- [TASK PROMPT] The lines to retype are the one with "constructor; [unfold BUFFER_SIZE;" and all that follow it to the end of the entries below; copy them exactly and nothing else.

- [STUDY MATERIAL]
┏━━
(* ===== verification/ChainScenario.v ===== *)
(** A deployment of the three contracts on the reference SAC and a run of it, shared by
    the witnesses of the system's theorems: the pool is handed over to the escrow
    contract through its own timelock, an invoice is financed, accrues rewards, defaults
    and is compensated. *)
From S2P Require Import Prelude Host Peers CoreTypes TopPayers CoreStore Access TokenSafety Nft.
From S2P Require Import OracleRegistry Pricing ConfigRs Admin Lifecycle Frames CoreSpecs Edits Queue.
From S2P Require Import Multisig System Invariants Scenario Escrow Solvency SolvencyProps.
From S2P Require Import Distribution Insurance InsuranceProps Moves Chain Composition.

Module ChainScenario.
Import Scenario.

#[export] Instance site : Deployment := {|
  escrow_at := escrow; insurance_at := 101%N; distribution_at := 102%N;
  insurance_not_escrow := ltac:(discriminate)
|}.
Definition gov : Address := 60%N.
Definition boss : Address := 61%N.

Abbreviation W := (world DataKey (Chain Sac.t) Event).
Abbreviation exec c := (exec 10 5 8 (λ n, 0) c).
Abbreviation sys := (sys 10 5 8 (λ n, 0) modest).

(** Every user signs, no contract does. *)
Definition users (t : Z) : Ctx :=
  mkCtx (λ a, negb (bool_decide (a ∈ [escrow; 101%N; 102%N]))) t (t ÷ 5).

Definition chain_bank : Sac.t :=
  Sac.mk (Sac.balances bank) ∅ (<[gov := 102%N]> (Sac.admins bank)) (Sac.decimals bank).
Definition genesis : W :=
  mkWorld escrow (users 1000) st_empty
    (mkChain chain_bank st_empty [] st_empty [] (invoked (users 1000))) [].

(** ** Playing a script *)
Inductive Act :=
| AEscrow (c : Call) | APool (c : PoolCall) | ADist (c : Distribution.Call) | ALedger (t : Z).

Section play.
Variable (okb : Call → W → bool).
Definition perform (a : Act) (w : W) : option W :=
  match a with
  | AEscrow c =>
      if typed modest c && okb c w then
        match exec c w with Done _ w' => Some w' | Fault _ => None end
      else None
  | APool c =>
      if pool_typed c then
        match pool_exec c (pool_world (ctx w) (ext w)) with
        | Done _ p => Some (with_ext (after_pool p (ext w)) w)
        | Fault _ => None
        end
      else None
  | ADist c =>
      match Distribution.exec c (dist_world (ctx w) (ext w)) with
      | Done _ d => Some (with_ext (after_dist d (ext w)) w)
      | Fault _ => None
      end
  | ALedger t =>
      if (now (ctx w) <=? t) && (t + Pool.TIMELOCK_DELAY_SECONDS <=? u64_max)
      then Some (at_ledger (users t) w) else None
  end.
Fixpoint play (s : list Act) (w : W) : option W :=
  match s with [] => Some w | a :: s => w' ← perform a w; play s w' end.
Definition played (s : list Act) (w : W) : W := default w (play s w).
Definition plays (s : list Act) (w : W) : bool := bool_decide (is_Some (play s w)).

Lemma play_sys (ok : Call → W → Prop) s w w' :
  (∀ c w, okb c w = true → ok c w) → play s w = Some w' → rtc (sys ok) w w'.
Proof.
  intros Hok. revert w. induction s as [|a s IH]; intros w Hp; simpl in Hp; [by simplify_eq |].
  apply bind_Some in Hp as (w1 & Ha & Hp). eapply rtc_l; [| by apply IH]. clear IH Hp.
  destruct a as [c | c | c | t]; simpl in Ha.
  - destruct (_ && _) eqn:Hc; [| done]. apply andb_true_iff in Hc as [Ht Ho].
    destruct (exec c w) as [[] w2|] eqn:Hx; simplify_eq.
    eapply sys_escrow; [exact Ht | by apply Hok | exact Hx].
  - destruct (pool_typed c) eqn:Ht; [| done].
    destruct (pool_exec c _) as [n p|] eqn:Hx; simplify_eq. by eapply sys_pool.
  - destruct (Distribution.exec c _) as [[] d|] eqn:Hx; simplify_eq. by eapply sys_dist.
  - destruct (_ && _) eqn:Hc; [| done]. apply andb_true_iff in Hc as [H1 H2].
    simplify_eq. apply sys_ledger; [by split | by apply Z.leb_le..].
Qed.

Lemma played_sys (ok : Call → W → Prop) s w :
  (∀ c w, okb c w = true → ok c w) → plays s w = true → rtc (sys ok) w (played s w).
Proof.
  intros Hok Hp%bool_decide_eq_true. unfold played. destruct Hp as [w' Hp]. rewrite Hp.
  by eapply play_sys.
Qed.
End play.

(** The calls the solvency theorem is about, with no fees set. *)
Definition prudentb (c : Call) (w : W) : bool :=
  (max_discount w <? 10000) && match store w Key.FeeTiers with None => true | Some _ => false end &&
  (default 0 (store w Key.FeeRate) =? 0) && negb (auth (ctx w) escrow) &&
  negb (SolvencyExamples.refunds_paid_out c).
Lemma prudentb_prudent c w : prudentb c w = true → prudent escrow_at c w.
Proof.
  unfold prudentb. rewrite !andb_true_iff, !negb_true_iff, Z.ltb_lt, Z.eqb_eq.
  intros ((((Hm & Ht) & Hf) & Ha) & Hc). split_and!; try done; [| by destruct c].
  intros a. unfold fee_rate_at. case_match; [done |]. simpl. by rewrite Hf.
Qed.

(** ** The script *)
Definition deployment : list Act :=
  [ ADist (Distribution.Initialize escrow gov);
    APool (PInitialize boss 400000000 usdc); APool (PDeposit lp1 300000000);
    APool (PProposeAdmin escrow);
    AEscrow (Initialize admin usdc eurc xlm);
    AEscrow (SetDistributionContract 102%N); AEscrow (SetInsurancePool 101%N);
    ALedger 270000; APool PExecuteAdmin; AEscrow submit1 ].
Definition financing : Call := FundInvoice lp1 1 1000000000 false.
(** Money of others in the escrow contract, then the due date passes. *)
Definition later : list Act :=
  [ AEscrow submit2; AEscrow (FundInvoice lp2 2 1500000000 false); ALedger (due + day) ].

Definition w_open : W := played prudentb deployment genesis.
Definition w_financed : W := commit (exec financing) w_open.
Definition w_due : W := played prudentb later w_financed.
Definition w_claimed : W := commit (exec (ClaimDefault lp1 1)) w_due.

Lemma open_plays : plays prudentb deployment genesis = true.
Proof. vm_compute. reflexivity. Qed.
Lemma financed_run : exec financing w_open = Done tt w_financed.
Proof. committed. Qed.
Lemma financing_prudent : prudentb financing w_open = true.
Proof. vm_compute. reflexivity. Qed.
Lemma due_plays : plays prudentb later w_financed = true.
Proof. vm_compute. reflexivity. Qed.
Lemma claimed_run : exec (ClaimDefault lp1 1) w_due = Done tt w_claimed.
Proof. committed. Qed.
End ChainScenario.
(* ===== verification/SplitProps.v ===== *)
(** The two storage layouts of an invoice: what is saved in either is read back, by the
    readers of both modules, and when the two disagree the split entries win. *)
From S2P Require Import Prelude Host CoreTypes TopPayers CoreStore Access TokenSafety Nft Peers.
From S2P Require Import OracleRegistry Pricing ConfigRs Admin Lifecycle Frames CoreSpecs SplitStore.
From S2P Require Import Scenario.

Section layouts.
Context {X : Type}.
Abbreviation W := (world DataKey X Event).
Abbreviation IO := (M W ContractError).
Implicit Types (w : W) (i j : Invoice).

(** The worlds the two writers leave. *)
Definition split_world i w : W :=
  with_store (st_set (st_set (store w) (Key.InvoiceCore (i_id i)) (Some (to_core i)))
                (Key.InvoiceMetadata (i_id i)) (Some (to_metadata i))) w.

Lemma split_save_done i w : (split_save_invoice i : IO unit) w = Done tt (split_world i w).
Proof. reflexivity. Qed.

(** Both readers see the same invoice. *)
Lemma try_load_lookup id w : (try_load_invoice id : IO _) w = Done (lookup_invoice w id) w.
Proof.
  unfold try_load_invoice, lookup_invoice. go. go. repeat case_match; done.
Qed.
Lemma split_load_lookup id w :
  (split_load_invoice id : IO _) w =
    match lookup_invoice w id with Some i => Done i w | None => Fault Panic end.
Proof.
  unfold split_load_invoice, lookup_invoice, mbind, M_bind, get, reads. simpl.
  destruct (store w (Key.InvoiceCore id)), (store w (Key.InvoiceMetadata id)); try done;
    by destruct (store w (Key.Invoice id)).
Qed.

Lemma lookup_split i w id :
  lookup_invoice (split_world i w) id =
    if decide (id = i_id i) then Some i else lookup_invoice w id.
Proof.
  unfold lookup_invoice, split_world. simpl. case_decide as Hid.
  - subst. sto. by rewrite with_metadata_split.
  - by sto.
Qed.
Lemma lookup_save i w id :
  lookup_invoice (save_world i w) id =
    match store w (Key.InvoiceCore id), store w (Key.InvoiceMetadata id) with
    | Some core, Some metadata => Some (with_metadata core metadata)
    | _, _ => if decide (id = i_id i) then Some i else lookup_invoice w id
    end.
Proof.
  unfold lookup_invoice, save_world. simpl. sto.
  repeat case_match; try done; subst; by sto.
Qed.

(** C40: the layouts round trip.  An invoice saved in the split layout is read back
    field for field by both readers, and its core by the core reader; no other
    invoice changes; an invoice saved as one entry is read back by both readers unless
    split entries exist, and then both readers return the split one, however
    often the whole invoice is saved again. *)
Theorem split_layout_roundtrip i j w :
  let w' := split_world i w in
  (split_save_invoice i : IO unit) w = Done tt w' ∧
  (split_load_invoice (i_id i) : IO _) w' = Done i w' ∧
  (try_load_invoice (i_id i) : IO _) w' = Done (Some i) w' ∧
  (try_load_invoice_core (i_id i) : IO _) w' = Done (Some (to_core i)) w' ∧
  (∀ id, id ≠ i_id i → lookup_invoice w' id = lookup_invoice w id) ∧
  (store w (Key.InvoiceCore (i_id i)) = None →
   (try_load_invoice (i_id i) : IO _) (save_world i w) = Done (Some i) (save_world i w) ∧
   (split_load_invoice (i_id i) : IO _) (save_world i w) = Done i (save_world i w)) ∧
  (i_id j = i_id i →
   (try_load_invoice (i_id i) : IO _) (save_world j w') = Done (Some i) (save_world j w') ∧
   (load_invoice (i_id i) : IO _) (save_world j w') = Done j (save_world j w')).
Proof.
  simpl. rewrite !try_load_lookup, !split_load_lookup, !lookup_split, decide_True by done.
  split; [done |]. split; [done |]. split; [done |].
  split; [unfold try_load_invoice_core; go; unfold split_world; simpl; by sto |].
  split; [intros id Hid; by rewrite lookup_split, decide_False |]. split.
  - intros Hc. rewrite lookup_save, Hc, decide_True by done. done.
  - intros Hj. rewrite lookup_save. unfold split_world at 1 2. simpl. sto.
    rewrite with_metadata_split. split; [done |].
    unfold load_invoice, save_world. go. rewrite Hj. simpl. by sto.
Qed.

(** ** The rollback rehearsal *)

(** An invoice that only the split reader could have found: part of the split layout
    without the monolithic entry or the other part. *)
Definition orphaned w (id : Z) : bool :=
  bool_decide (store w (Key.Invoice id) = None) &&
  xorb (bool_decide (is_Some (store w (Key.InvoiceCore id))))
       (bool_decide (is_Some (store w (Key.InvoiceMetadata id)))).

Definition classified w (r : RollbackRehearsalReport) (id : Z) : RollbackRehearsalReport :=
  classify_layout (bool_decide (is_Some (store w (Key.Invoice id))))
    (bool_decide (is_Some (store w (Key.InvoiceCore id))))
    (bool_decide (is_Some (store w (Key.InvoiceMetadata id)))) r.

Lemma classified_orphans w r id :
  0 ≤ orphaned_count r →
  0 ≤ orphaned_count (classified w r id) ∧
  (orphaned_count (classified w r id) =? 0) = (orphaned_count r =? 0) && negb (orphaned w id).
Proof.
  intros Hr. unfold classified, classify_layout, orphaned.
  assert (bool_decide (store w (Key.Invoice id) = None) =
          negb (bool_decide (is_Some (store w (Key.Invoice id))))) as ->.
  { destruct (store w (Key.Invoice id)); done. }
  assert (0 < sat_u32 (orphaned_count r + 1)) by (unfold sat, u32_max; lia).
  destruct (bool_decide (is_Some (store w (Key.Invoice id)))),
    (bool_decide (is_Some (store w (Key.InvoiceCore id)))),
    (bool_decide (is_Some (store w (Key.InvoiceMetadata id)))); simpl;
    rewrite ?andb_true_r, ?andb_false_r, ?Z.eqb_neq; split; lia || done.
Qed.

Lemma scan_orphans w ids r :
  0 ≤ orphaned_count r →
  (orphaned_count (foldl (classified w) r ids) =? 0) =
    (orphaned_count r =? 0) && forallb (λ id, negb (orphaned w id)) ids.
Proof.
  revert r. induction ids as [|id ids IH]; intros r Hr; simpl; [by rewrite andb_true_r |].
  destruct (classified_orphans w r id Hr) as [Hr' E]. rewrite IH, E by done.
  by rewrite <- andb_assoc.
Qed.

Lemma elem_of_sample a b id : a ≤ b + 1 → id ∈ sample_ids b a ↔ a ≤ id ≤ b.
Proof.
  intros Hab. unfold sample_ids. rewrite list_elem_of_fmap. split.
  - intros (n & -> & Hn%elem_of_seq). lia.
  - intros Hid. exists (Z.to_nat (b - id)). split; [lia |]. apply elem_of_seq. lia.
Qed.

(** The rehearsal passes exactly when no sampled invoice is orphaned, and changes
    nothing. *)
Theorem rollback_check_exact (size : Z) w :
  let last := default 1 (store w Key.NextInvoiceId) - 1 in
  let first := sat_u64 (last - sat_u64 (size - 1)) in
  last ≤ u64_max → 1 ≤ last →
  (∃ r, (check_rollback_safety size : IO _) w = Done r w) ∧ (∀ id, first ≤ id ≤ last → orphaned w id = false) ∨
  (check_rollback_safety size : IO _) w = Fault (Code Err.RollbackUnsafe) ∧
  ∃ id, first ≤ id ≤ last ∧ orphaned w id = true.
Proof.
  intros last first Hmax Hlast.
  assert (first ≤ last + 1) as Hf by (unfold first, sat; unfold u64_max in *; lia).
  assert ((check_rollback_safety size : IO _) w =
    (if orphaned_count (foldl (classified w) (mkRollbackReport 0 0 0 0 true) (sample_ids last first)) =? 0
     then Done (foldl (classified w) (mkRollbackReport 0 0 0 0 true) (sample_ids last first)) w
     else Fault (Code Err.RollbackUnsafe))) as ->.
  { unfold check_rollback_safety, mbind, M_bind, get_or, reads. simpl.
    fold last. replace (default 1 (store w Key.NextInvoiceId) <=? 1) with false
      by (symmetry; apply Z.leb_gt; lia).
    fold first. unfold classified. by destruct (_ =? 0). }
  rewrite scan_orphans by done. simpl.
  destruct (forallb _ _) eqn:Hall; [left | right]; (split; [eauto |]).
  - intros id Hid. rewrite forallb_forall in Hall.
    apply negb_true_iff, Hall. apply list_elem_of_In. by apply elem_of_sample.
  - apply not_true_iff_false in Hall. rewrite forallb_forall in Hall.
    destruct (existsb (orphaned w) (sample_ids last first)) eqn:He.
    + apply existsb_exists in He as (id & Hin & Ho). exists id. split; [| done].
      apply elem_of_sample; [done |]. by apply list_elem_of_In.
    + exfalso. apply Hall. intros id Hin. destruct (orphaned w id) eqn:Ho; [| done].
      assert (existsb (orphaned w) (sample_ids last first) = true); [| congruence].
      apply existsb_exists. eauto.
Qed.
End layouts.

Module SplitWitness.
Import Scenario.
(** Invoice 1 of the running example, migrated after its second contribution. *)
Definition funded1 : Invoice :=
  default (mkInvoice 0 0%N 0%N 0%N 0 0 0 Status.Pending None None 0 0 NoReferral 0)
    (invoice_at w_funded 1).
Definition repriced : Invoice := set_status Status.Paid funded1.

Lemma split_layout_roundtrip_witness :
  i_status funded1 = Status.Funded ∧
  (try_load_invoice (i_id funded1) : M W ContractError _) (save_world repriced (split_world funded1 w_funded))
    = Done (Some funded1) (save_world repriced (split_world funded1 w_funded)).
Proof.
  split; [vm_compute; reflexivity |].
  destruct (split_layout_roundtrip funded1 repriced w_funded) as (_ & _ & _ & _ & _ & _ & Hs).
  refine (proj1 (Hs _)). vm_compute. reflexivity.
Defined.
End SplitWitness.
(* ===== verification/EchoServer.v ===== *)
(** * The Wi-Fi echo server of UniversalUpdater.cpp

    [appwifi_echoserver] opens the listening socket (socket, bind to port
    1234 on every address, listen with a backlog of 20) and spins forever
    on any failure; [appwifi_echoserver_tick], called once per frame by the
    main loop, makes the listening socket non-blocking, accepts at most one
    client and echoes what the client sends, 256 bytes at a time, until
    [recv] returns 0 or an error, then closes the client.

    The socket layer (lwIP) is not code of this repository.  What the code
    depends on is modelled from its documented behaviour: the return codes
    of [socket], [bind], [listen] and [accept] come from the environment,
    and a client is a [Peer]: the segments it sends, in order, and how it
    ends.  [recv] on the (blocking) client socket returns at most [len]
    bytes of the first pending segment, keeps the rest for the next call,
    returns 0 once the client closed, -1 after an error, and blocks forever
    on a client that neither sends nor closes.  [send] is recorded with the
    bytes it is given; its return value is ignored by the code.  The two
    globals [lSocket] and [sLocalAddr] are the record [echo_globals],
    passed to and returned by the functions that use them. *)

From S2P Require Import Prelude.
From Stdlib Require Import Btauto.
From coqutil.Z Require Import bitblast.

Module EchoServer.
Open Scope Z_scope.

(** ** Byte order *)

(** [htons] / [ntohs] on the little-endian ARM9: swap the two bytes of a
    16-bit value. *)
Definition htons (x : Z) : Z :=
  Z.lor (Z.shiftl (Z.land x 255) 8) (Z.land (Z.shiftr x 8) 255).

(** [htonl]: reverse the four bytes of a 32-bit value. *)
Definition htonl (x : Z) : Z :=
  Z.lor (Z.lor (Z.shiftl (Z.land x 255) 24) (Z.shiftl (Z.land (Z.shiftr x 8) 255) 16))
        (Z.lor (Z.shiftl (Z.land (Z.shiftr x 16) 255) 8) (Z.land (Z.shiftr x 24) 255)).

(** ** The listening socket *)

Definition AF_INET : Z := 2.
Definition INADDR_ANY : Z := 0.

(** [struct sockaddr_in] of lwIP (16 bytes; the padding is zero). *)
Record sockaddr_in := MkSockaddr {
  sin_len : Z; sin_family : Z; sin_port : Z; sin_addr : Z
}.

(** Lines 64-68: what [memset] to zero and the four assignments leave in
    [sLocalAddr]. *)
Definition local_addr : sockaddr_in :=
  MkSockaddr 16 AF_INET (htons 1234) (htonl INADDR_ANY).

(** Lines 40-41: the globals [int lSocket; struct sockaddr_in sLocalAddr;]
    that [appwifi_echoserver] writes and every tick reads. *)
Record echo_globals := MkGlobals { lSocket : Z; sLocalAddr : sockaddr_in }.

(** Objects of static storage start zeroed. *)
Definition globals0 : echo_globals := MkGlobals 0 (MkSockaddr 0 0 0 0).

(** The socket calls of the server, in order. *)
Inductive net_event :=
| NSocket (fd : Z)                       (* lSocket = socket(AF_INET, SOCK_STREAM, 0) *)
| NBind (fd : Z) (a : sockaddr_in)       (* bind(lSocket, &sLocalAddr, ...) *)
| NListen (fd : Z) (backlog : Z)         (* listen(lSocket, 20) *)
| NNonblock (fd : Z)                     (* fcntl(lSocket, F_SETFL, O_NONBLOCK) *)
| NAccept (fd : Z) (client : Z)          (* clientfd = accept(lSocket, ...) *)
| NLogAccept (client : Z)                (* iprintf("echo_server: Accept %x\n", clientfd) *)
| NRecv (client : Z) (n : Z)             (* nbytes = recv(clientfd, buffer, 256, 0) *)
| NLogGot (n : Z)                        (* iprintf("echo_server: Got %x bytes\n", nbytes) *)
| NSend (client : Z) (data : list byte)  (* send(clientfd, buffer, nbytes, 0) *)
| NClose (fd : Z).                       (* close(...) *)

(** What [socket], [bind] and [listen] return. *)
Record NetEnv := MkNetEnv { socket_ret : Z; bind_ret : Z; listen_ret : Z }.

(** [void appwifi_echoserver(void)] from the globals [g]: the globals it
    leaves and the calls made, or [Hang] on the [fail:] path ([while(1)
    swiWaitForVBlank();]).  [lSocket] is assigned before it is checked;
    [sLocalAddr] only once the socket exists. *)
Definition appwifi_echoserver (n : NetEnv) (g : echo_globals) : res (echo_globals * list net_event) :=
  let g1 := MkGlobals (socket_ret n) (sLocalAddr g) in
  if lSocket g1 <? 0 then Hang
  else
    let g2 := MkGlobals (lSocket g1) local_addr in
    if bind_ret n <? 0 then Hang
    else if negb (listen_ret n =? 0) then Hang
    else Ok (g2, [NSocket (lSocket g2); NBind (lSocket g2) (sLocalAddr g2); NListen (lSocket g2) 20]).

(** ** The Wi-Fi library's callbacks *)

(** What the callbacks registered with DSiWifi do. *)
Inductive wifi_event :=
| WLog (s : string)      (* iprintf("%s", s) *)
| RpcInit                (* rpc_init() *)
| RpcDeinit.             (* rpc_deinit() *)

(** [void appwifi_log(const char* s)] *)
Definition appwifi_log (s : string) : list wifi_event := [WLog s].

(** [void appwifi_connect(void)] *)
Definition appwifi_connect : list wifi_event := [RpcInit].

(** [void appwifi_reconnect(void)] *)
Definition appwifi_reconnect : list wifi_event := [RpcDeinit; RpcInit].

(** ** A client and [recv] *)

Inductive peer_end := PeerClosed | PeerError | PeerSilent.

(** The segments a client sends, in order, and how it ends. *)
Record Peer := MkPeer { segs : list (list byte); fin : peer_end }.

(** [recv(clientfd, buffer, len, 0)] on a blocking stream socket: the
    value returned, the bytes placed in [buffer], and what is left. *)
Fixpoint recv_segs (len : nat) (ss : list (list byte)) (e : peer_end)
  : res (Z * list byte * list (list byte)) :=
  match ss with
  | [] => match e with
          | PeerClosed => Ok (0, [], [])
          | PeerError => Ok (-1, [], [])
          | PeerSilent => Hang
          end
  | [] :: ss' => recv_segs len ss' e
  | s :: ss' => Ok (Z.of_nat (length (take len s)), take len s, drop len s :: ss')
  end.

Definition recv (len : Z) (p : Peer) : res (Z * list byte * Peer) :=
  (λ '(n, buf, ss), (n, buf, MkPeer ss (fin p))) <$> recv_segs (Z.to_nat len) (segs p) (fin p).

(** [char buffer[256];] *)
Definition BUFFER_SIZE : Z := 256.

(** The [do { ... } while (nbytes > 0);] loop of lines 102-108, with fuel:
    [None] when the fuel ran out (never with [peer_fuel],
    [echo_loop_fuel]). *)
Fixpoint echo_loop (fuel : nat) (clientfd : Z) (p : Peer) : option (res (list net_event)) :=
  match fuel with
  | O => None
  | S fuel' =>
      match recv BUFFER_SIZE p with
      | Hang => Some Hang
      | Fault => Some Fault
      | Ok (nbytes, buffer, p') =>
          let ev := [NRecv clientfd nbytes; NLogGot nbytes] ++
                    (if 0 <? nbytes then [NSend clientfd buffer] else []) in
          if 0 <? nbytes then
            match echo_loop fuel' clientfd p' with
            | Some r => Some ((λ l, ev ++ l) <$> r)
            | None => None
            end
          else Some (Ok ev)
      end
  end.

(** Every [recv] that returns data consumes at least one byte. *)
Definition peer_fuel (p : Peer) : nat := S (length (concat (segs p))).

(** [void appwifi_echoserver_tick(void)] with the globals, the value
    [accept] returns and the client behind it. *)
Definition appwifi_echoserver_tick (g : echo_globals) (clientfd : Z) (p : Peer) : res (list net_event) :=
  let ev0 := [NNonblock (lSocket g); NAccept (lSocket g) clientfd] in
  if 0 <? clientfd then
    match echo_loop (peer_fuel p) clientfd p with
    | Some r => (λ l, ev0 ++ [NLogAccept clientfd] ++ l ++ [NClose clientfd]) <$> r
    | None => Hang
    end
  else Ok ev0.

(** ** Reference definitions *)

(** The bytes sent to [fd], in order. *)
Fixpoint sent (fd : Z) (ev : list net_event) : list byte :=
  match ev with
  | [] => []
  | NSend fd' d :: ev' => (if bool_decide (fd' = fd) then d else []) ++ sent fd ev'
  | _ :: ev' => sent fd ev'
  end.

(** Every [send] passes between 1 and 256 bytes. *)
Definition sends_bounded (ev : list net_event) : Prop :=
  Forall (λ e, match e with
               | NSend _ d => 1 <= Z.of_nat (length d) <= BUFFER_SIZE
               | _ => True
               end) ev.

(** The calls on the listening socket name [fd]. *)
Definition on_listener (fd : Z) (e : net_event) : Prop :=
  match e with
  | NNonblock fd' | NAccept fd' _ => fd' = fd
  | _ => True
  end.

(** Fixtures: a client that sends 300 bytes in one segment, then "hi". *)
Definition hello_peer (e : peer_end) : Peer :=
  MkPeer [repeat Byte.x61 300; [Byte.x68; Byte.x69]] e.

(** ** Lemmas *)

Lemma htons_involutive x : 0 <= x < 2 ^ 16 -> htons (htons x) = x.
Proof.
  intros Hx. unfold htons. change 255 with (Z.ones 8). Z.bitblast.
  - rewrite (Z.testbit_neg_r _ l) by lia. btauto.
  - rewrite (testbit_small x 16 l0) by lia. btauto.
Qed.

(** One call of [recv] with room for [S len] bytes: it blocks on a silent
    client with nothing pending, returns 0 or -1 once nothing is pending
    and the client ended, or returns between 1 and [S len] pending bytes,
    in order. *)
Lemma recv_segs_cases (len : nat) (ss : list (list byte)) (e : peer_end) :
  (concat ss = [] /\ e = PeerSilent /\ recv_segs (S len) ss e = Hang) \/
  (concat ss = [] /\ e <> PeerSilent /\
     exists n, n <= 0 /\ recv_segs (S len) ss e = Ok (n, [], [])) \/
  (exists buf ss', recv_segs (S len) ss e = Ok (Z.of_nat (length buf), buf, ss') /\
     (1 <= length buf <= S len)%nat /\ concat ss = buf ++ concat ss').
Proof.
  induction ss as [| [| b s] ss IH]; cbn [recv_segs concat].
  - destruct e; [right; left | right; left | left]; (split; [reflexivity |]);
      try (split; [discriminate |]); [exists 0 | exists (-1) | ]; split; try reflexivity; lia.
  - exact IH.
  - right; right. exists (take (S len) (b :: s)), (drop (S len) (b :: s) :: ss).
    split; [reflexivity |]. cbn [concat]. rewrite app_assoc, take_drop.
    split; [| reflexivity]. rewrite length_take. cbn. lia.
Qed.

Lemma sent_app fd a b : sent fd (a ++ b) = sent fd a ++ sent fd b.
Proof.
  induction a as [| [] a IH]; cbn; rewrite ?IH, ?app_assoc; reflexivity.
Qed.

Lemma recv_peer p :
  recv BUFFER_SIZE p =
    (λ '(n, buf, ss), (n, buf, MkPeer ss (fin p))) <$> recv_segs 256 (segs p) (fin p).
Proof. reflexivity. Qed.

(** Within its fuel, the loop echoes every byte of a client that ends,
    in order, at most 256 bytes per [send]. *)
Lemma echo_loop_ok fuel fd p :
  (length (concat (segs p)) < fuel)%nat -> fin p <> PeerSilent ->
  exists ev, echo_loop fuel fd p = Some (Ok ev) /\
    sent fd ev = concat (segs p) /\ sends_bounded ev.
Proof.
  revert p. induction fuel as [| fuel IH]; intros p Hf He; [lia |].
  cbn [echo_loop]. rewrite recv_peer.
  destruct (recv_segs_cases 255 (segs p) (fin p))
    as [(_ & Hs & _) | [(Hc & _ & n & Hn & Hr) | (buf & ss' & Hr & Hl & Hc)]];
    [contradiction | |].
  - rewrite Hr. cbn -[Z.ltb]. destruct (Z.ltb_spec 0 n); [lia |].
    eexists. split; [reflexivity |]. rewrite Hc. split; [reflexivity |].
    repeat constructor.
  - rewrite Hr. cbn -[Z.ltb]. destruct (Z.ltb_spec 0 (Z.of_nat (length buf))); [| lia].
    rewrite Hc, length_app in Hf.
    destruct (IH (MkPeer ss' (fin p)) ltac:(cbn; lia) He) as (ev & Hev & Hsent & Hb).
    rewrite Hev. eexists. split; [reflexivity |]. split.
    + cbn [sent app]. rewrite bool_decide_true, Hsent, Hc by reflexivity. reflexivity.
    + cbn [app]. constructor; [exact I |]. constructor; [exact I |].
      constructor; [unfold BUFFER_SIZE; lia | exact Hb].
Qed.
┗━━
- [OUTPUT]
      constructor; [unfold BUFFER_SIZE; lia | exact Hb].
Qed.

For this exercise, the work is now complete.